_EXERCISE AIM_
Read the lines of the data below and retrieve those with "induction".
Start of PROVIDED ENTRIES
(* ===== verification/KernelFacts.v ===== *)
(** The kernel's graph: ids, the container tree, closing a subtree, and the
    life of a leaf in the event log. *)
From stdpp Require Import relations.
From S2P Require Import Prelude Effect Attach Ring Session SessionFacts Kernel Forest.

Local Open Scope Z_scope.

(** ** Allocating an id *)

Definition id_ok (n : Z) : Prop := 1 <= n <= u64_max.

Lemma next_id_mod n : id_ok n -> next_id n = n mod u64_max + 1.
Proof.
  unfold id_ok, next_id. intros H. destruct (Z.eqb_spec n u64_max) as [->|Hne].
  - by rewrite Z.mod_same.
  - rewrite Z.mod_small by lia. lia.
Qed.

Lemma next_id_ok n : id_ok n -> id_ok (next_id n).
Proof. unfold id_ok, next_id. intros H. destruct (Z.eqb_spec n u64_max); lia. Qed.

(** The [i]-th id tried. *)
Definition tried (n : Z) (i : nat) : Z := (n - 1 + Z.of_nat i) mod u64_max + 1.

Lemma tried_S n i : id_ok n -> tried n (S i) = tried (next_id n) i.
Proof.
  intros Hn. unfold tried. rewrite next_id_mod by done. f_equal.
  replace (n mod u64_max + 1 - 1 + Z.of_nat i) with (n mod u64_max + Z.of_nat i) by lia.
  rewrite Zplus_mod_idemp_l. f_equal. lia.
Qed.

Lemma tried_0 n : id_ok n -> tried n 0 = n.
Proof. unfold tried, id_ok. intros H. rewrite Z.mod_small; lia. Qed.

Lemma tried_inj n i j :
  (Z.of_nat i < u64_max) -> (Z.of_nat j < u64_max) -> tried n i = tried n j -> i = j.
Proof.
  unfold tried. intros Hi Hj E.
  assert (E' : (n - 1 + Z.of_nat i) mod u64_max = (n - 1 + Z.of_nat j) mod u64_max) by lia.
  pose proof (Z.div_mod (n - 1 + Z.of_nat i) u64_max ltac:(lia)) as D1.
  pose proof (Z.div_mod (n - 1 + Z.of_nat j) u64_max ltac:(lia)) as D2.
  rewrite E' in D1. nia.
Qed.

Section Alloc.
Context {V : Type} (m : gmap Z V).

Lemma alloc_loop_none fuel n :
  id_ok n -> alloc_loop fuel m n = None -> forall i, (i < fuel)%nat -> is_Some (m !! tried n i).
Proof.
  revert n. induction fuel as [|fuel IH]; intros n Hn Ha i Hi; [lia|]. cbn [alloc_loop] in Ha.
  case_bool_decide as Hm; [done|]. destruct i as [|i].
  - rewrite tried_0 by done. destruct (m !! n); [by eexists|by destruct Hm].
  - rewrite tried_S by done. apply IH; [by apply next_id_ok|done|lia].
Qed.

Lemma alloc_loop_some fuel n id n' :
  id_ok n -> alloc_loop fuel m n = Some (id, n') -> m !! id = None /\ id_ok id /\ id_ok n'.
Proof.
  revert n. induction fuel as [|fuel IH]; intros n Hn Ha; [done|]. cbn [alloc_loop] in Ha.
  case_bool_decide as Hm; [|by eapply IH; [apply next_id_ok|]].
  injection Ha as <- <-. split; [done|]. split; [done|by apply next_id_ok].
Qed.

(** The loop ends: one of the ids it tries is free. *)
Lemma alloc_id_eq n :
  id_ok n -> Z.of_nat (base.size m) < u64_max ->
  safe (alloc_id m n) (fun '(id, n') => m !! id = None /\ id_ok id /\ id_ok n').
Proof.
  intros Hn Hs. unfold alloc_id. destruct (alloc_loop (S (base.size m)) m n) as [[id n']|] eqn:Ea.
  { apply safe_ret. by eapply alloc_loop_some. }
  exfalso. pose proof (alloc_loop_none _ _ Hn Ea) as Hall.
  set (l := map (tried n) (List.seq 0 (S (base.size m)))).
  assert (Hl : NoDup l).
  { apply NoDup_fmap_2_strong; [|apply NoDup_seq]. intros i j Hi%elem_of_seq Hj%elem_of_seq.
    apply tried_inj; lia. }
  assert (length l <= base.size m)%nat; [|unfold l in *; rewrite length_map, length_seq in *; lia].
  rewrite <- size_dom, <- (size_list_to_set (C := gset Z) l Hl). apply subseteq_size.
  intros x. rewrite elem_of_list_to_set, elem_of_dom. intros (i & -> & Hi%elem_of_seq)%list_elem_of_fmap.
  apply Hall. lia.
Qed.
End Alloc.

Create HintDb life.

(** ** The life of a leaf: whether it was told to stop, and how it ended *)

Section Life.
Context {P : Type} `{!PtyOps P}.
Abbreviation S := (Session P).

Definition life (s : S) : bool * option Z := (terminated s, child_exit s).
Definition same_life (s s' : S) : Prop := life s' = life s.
End of PROVIDED ENTRIES
_ANSWER SECTION_
  revert n. induction fuel as [|fuel IH]; intros n Hn Ha i Hi; [lia|]. cbn [alloc_loop] in Ha.
  revert n. induction fuel as [|fuel IH]; intros n Hn Ha; [done|]. cbn [alloc_loop] in Ha.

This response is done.